Born in Toronto, and now based in Los Angeles, singer-songwriter Betty Moon recently dropped her ninth studio album, entitled Hellucination, a term amalgamating the ideas of hell and hallucination.
Like the title, the music on Hellucination blends a variety of genres into delicious sonic brews brimming with diverse textures, including heady dance pulsations, visceral rock, and sparkles of pop, as well as creamy dream-pop and galvanizing electro-pop. The one stable facet of the songs is Moon’s sumptuous voice, ranging from edgy grittiness to velvety sonority, yet always subtly nuanced by a mandala of coruscating timbres.
Moon began her music career while in high school, selling over 10,000 homemade records, an unheard of feat which stunned the industry labels. A&M/Universal signed her and released her self-titled debut album. Since then, she’s been nominated for CASBY Awards, played the main stage at the Sunset Strip Music Festival, and performed with The Offspring, Marilyn Manson, and Steve Aoki, along with having her music featured in films and television: Dexter, Californication, Bounty Hunters, Last Gasp, and Walking the Dead.
Comprising 11-tracks, Hellucination opens with “Save My Soul,” a dark gleaming electro-pop tune rife with potent tinctures of alt-rock riding a contagious rhythm.

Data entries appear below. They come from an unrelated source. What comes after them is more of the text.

Lemma no_data_entry_of_eval P mask img name :
  (∀ p, eval P img p = Ok [(name, None)]) → no_data_entry P mask (Ok img) name.
Proof.
  intros H. exists img. split; [done|]. intros p. split; [apply H|].
  intros mb m Hm. unfold maskCollections, updateMask.
  rewrite (eval_mask_one_band _ _ _ _ _ _ _ _ Hm (H p)). by rewrite keep_no_data.
Qed.

Lemma List_map_all_Ok {A B} (f : A → res B) l :
  Forall (fun x => is_Ok (f x)) l → ∃ l', List_map f l = Ok l' ∧ length l' = length l.
Proof.
  induction 1 as [|x l [y Hy] _ (ys & Hys & Hlen)]; [by exists []|].
  exists (y :: ys). rewrite List_map_cons, Hy. simpl. rewrite Hys. simpl. by rewrite Hlen.
Qed.

Lemma anchors_all (f : string → res Image) ds ts :
  anchors_at ds ts → (∀ d t, EEDate.parse d = Some t → is_Ok (f d)) →
  Forall (fun d => is_Ok (f d)) ds.
Proof. intros Hds Hf. induction Hds as [|d t ds ts Hd _ IH]; constructor; eauto. Qed.

(** C9.  A window without any stored image raises nothing: the LST, SOL and
    We builders return, for its period, an image without data at every
    pixel, which stays without data under the mask; and each series has one
    entry per anchor, whatever the windows contain. *)
Theorem coverage_gap_is_no_data (P : Provider) (ROI : Region) (soybeanMask : Image)
    (d : string) (t : Z) (ds : list string) (ts : list Z) :
  EEDate.parse d = Some t →
  anchors_at ds ts →
  has_band P "MODIS/061/MOD11A2" "LST_Day_1km" →
  has_band P "ECMWF/ERA5_LAND/HOURLY" "surface_solar_radiation_downwards_hourly" →
  has_band P "MODIS/006/MOD16A2" "ET" →
  has_band P "MODIS/006/MOD16A2" "PET" →
  (window_images P ROI "MODIS/061/MOD11A2" t (t + days 16)%Z = [] →
   no_data_entry P soybeanMask (collectionLST_image P ROI d) "LST") ∧
  (window_images P ROI "ECMWF/ERA5_LAND/HOURLY" t (t + days 16)%Z = [] →
   no_data_entry P soybeanMask (collectionSOL_image P ROI d) "SOL") ∧
  (window_images_We P ROI t (t + days 16)%Z = [] →
   no_data_entry P soybeanMask (collectionWe_image P ROI d) "We") ∧
  (∃ lst sol we,
     collectionLST P ROI ds = Ok lst ∧ length lst = length ds ∧
     collectionSOL P ROI ds = Ok sol ∧ length sol = length ds ∧
     collectionWe P ROI ds = Ok we ∧ length we = length ds).
Proof.
  intros Hd Hds HLST HSOL HET HPET. split; [|split; [|split]].
  - intros Hgap.
    destruct (collectionLST_image P ROI d) as [img|e] eqn:Himg;
      [|by rewrite (collectionLST_image_Ok _ _ _ _ Hd HLST) in Himg].
    apply no_data_entry_of_eval. intros p.
    rewrite (eval_LST _ _ d t _ _ Hd HLST Himg), Hgap. simpl.
    by destruct (inside _ _).
  - intros Hgap.
    destruct (collectionSOL_image P ROI d) as [img|e] eqn:Himg;
      [|by rewrite (collectionSOL_image_Ok _ _ _ _ Hd HSOL) in Himg].
    apply no_data_entry_of_eval. intros p.
    rewrite (eval_SOL _ _ d t _ _ Hd HSOL Himg), Hgap. simpl.
    by destruct (inside _ _).
  - intros Hgap.
    destruct (collectionWe_image P ROI d) as [img|e] eqn:Himg;
      [|by rewrite (collectionWe_image_Ok _ _ _ _ Hd) in Himg].
    apply no_data_entry_of_eval. intros p.
    rewrite (eval_We _ _ d t _ _ Hd HET HPET Himg), Hgap. simpl.
    by destruct (inside _ _).
  - destruct (List_map_all_Ok (collectionLST_image P ROI) ds) as (lst & Hlst & Hl1).
    { apply (anchors_all _ _ _ Hds). intros d' t' Hd'.
      rewrite (collectionLST_image_Ok _ _ _ _ Hd' HLST). by eexists. }
    destruct (List_map_all_Ok (collectionSOL_image P ROI) ds) as (sol & Hsol & Hl2).
    { apply (anchors_all _ _ _ Hds). intros d' t' Hd'.
      rewrite (collectionSOL_image_Ok _ _ _ _ Hd' HSOL). by eexists. }
    destruct (List_map_all_Ok (collectionWe_image P ROI) ds) as (we & Hwe & Hl3).
    { apply (anchors_all _ _ _ Hds). intros d' t' Hd'.
      rewrite (collectionWe_image_Ok _ _ _ _ Hd'). by eexists. }
    by exists lst, sol, we.
Qed.

(** The example provider stores no image of any collection in the window of
    2018-02-18. *)
Lemma coverage_gap_is_no_data_witness :
  no_data_entry Example.provider Example.soybeanMask
    (collectionLST_image Example.provider Example.ROI "2018-02-18") "LST" ∧
  no_data_entry Example.provider Example.soybeanMask
    (collectionSOL_image Example.provider Example.ROI "2018-02-18") "SOL" ∧
  no_data_entry Example.provider Example.soybeanMask
    (collectionWe_image Example.provider Example.ROI "2018-02-18") "We" ∧
  (∃ lst sol we,
     collectionLST Example.provider Example.ROI dates = Ok lst ∧ length lst = length dates ∧
     collectionSOL Example.provider Example.ROI dates = Ok sol ∧ length sol = length dates ∧
     collectionWe Example.provider Example.ROI dates = Ok we ∧ length we = length dates).
Proof.
  destruct (coverage_gap_is_no_data Example.provider Example.ROI Example.soybeanMask
              "2018-02-18" 1518912000000 dates
              [1514764800000; 1516147200000; 1517529600000; 1518912000000]%Z)
    as (HLST & HSOL & HWe & Hlen).
  - reflexivity.
  - repeat constructor.
  - by_evaluation.
  - by_evaluation.
  - by_evaluation.
  - by_evaluation.
  - split; [apply HLST; by_evaluation|].
    split; [apply HSOL; by_evaluation|].
    split; [apply HWe; by_evaluation|exact Hlen].
Defined.

(** ** The call of collectionNPP *)

Lemma computeNPP_collectionNPP_aligned (f : Image → Image → Image → Image → Qc → Qc → Image)
    (ndvi lst sol we : list Image) (topt luemax : Qc) (N : nat) :
  length ndvi = N → length lst = N → length sol = N → length we = N →
  length (computeNPP_collectionNPP f ndvi lst sol we topt luemax) = N ∧
  ∀ i n l s w,
    ndvi !! i = Some n → lst !! i = Some l → sol !! i = Some s → we !! i = Some w →
    computeNPP_collectionNPP f ndvi lst sol we topt luemax !! i
    = Some (f n l s w topt luemax).
Proof.
  revert lst sol we N.
  induction ndvi as [|n0 ndvi IH]; intros [|l0 lst] [|s0 sol] [|w0 we] N H1 H2 H3 H4;
    simpl in *; try lia.
  - split; [done|]. intros i n l s w Hn. by rewrite lookup_nil in Hn.
  - destruct N as [|N]; [lia|].
    destruct (IH lst sol we N) as [Hlen Hnth]; try lia.
    split; [by rewrite Hlen|].
    intros [|i] n l s w Hn Hl Hs Hw; simpl in *.
    + by inversion Hn; inversion Hl; inversion Hs; inversion Hw; subst.
    + by apply Hnth.
Qed.

(** C7, the claim as stated fails: with NDVI composites at two of the four
    anchors the script calls collectionNPP on series of 2, 4, 4 and 4 images,
    and raises nothing of its own. *)
Lemma collectionNPP_called_on_unequal_series :
  ∃ ins, masked_inputs Example.provider_short_NDVI Example.ROI Example.soybeanMask dates
         = Ok ins ∧
    length (in_NDVI ins) = 2%nat ∧ length (in_LST ins) = 4%nat ∧
    length (in_SOL ins) = 4%nat ∧ length (in_We ins) = 4%nat ∧
    collectionNPP Example.singleNPP Example.provider_short_NDVI Example.ROI
      Example.soybeanMask dates
    = Ok (computeNPP_collectionNPP Example.singleNPP
            (in_NDVI ins) (in_LST ins) (in_SOL ins) (in_We ins) Topt LUEmax).
Proof.
  eexists. split; [vm_compute; reflexivity|].
  repeat split; vm_compute; reflexivity.
Qed.

(** C7, amended.  The script checks no lengths: whatever series the builders
    and the mask give, it calls collectionNPP on them with Topt and LUEmax
    and returns its result; when the four series have N images each, that
    result has N images, the i-th being the NPP of the i-th NDVI, LST, SOL
    and We images. *)
Theorem collectionNPP_without_length_check
    (singleNPP : Image → Image → Image → Image → Qc → Qc → Image)
    (P : Provider) (ROI : Region) (soybeanMask : Image) (ds : list string)
    (ins : Inputs) (N : nat) :
  masked_inputs P ROI soybeanMask ds = Ok ins →
  collectionNPP singleNPP P ROI soybeanMask ds
  = Ok (computeNPP_collectionNPP singleNPP
          (in_NDVI ins) (in_LST ins) (in_SOL ins) (in_We ins) Topt LUEmax)
  ∧ (length (in_NDVI ins) = N → length (in_LST ins) = N →
     length (in_SOL ins) = N → length (in_We ins) = N →
     length (computeNPP_collectionNPP singleNPP
               (in_NDVI ins) (in_LST ins) (in_SOL ins) (in_We ins) Topt LUEmax) = N ∧
     ∀ i n l s w,
       in_NDVI ins !! i = Some n → in_LST ins !! i = Some l →
       in_SOL ins !! i = Some s → in_We ins !! i = Some w →
       computeNPP_collectionNPP singleNPP
         (in_NDVI ins) (in_LST ins) (in_SOL ins) (in_We ins) Topt LUEmax !! i
       = Some (singleNPP n l s w Topt LUEmax)).
Proof.
  intros Hins. split.
  - unfold collectionNPP. by rewrite Hins.
  - apply computeNPP_collectionNPP_aligned.
Qed.

(** With an NDVI composite at every anchor the four series have 4 images. *)
Lemma collectionNPP_without_length_check_witness :
  ∃ ins, masked_inputs Example.provider Example.ROI Example.soybeanMask dates = Ok ins ∧
    collectionNPP Example.singleNPP Example.provider Example.ROI Example.soybeanMask dates
    = Ok (computeNPP_collectionNPP Example.singleNPP
            (in_NDVI ins) (in_LST ins) (in_SOL ins) (in_We ins) Topt LUEmax) ∧
    length (computeNPP_collectionNPP Example.singleNPP
              (in_NDVI ins) (in_LST ins) (in_SOL ins) (in_We ins) Topt LUEmax) = 4%nat.
Proof.
  destruct (masked_inputs Example.provider Example.ROI Example.soybeanMask dates)
    as [ins|e] eqn:Hins; [|vm_compute in Hins; discriminate Hins].
  exists ins. split; [reflexivity|].
  destruct (collectionNPP_without_length_check Example.singleNPP Example.provider
              Example.ROI Example.soybeanMask dates ins 4 Hins) as [Hcall Hlen].
  split; [exact Hcall|].
  apply Hlen; (apply (f_equal (fun r => match r with Ok i => Some i | Err _ => None end)) in Hins;
               vm_compute in Hins; injection Hins as <-; reflexivity).
Defined.

(** * Further properties of the script *)

(** ** Lemmas on lists of results *)

Lemma List_map_Forall2 {A B} (f : A → res B) l l' :
  List_map f l = Ok l' → Forall2 (fun x y => f x = Ok y) l l'.
Proof.
  revert l'. induction l as [|x l IH]; intros l' H.
  - injection H as <-. constructor.
  - rewrite List_map_cons in H.
    destruct (f x) as [y|] eqn:Hx; simpl in H; [|discriminate].
    destruct (List_map f l) as [ys|]; simpl in H; [|discriminate].
    injection H as <-. constructor; [done|by apply IH].
Qed.

Lemma List_map_total {A B C} (f : B → res C) (h : A → B) (g : A → C) l :
  (∀ x, f (h x) = Ok (g x)) → List_map f (map h l) = Ok (map g l).
Proof.
  intros Hf. induction l as [|x l IH]; [done|].
  simpl map. by rewrite List_map_cons, Hf, IH.
Qed.

Lemma filter_filter_comm {A} (f g : A → bool) l :
  List.filter f (List.filter g l) = List.filter g (List.filter f l).
Proof.
  induction l as [|x l IH]; [done|]. simpl.
  destruct (g x) eqn:Hg, (f x) eqn:Hf; simpl; rewrite ?Hg, ?Hf, IH; done.
Qed.

Lemma startDate_anchors ds ts first :
  anchors_at ds ts → head ts = Some first → startDate ds = Ok first.
Proof.
  intros [|d t ds' ts' Hd _] Hfirst; [discriminate|].
  injection Hfirst as <-. unfold startDate. rewrite List_get_first. simpl.
  by apply Date_parse.
Qed.

Lemma endDate_anchors ds ts final :
  anchors_at ds ts → last ts = Some final → endDate ds = Ok (final + days 1)%Z.
Proof.
  intros Hds Hfinal.
  assert (∃ d, last ds = Some d ∧ EEDate.parse d = Some final) as (d & Hd & Hp).
  { induction Hds as [|d t ds ts Hd Hrest IH]; [discriminate|].
    destruct Hrest as [|d' t' ds' ts' Hd' Hrest'].
    - injection Hfinal as <-. by exists d.
    - by apply IH. }
  unfold endDate. rewrite (List_get_last _ _ Hd). simpl.
  by rewrite (Date_parse _ _ Hp).
Qed.

(** ** The windows *)

(** The images a builder reads for a window are the stored images of the
    collection whose footprint meets the region and whose time lies in the
    window, its start included and its end excluded. *)
Lemma window_images_membership (P : Provider) (ROI : Region) (id : string)
    (s e : Z) (img : StoredImage) :
  In img (window_images P ROI id s e) ↔
  In img (c_images (collections P id)) ∧
  intersects (footprint img) ROI = true ∧
  (s ≤ time_start img < e)%Z.
Proof.
  unfold window_images, filterDate, filterBounds, ImageCollection. simpl.
  rewrite !filter_In, andb_true_iff, Z.leb_le, Z.ltb_lt. tauto.
Qed.

(** X1.  The We builder filters by date and then by bounds, the LST and SOL
    builders by bounds and then by date: both orders read the same stored
    images, in the same order. *)
Theorem We_window_same_images (P : Provider) (ROI : Region) (s e : Z) :
  window_images_We P ROI s e = window_images P ROI "MODIS/006/MOD16A2" s e.
Proof.
  unfold window_images_We, window_images, filterDate, filterBounds. simpl.
  apply filter_filter_comm.
Qed.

Moon’s lush cashmere voice infuses the lyrics with taut colors and proximate burnished resonance.
Speaking subjectively, entry points include “Runaway,” traveling on viscous opaque harmonics aglow with smooth textures. Moon’s voice exudes sultry tumescent rasping tones backed by radiant harmonies imbuing the tune with depth and luminous dimension.
“We don’t come from the same cloth/ I’m a Saint, you’re a sinner
I don’t know where you got lost / But you can’t run forever.”
Dirty and muscular, “Get Your Gun” opens on rawboned guitars and cavernous droning tones, infecting the song with wickedly erotic heft. A snarling guitar solo, edgy and searing infects the music with surging fulminating hues, followed by scrumptiously glistening falsetto harmonies, saturating the finale with glossy luster.
“Love Me Like You” rides a sexy R&B-flavored melody supported by a throbbing rhythm crowned by Moon’s primeval femme fatale tones, as retro-savors of ‘60s vocal harmonies imbue the tune with delish Motown relish. “Crazy” opens on electrifying pulsing colors flowing into choir-like vocals exuding rippling washes of steamy voluptuous surfaces, broad and bursting with shimmering dynamism. Thick with carnal audacity, this song seethes with boundless hormonal seduction.
Hellucination is marvelously wrought, delivering stylish melodies, infectious rhythms, and the lavishly superb voice of Betty Moon.